Friday, May 11, 2018

BILL SCHORNSTEIN R.I.P.

The street I grew up on was a block and a half long, and the half block dead ended at the railroad tracks (the houses on the half block are all gone, replaced most recently by a giant CVS). There were a lot of kids on the street when I was growing up, most of them my siblings or cousins (the street was locally known as "Lally's alley").

Four cousins lived next door to me, in birth order a boy a girl a boy and a girl. The two girls were both deaf and the boys not. Both girls, MaryLynn and RuthAnn, became dynamos I have always been very proud of. The youngest, Ruth Ann, as I understand it, was responsible for forcing a change in the treatment of deaf children in New Jersey schools, guaranteeing a sign language interpreter in their classrooms.

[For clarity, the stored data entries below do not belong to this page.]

(** As [world_ok], with an accelerator. *)
Definition world_cuda : World :=
  {| cuda_is_available := λ _, true;
     pipeline_outcome := pipeline_outcome world_ok;
     model_outcome := model_outcome world_ok;
     str := str world_ok;
     tempfile_outcome := tempfile_outcome world_ok;
     write_outcome := write_outcome world_ok;
     close_outcome := close_outcome world_ok;
     unlink_outcome := unlink_outcome world_ok;
     response_text_outcome := response_text_outcome world_ok |}.

(** As [world_ok], but the construction of a pipeline raises. *)
Definition world_load_fails : World :=
  {| cuda_is_available := cuda_is_available world_ok;
     pipeline_outcome := λ _ _, Raise "out of memory";
     model_outcome := model_outcome world_ok;
     str := str world_ok;
     tempfile_outcome := tempfile_outcome world_ok;
     write_outcome := write_outcome world_ok;
     close_outcome := close_outcome world_ok;
     unlink_outcome := unlink_outcome world_ok;
     response_text_outcome := response_text_outcome world_ok |}.

(** As [world_ok], but the engine raises on every audio file. *)
Definition world_engine_fails : World :=
  {| cuda_is_available := cuda_is_available world_ok;
     pipeline_outcome := pipeline_outcome world_ok;
     model_outcome := λ _ _ _ _, Raise "could not decode audio";
     str := str world_ok;
     tempfile_outcome := tempfile_outcome world_ok;
     write_outcome := write_outcome world_ok;
     close_outcome := close_outcome world_ok;
     unlink_outcome := unlink_outcome world_ok;
     response_text_outcome := response_text_outcome world_ok |}.

(** As [world_ok], but [os.unlink] raises. *)
Definition world_unlink_fails : World :=
  {| cuda_is_available := cuda_is_available world_ok;
     pipeline_outcome := pipeline_outcome world_ok;
     model_outcome := model_outcome world_ok;
     str := str world_ok;
     tempfile_outcome := tempfile_outcome world_ok;
     write_outcome := write_outcome world_ok;
     close_outcome := close_outcome world_ok;
     unlink_outcome := λ _ _, Raise "[Errno 13] Permission denied";
     response_text_outcome := response_text_outcome world_ok |}.

(** As [world_ok], but writing the temporary file raises. *)
Definition world_write_fails : World :=
  {| cuda_is_available := cuda_is_available world_ok;
     pipeline_outcome := pipeline_outcome world_ok;
     model_outcome := model_outcome world_ok;
     str := str world_ok;
     tempfile_outcome := tempfile_outcome world_ok;
     write_outcome := λ _ _ _, Raise "[Errno 28] No space left on device";
     close_outcome := close_outcome world_ok;
     unlink_outcome := unlink_outcome world_ok;
     response_text_outcome := response_text_outcome world_ok |}.

(** As [world_ok], but the first construction of a pipeline raises and
    later ones succeed. *)
Definition world_load_fails_once : World :=
  {| cuda_is_available := cuda_is_available world_ok;
     pipeline_outcome := λ t _, if Nat.ltb t 2 then Raise "connection timed out" else Ok ();
     model_outcome := model_outcome world_ok;
     str := str world_ok;
     tempfile_outcome := tempfile_outcome world_ok;
     write_outcome := write_outcome world_ok;
     close_outcome := close_outcome world_ok;
     unlink_outcome := unlink_outcome world_ok;
     response_text_outcome := response_text_outcome world_ok |}.




Definition upload (name : string) : UploadFile :=
  {| filename := name; read := Ok [] |}.

(** An upload whose [read] raises. *)
Definition broken_upload (name : string) : UploadFile :=
  {| filename := name; read := Raise "connection reset" |}.

(** * Properties *)

Local Open Scope list_scope.

Example lower_wav : Py.endswith (Py.lower "Clip.WAV") ".wav" = true.
Proof. reflexivity. Qed.

Example lower_mp3 : Py.endswith (Py.lower "clip.mp3") ".wav" = false.
Proof. reflexivity. Qed.

Example dict_get_ex :
  Py.dict_get {[ "text" := Py.Str "hi" ]} "text" (Py.Str "") = Py.Str "hi".
Proof. vm_compute. reflexivity. Qed.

I was older and gone when Ruth Ann married a fellow deaf person, Bill Schornstein, and set up house for a while in her widow mother's home next to my parents' home. When I'd visit, I'd hang out with Ruth Ann and Bill, and eventually their children when they were little, Tina and Bill/Liam. I haven't seen them that much in the years after they moved away and I moved all over (though Facebook has made keeping up with them easier).

I remember Bill senior as a kind and humorous man, and a loving and decent father and husband. I am happy to hear that he passed peacefully, surrounded by his loved ones, to whom I offer my condolences.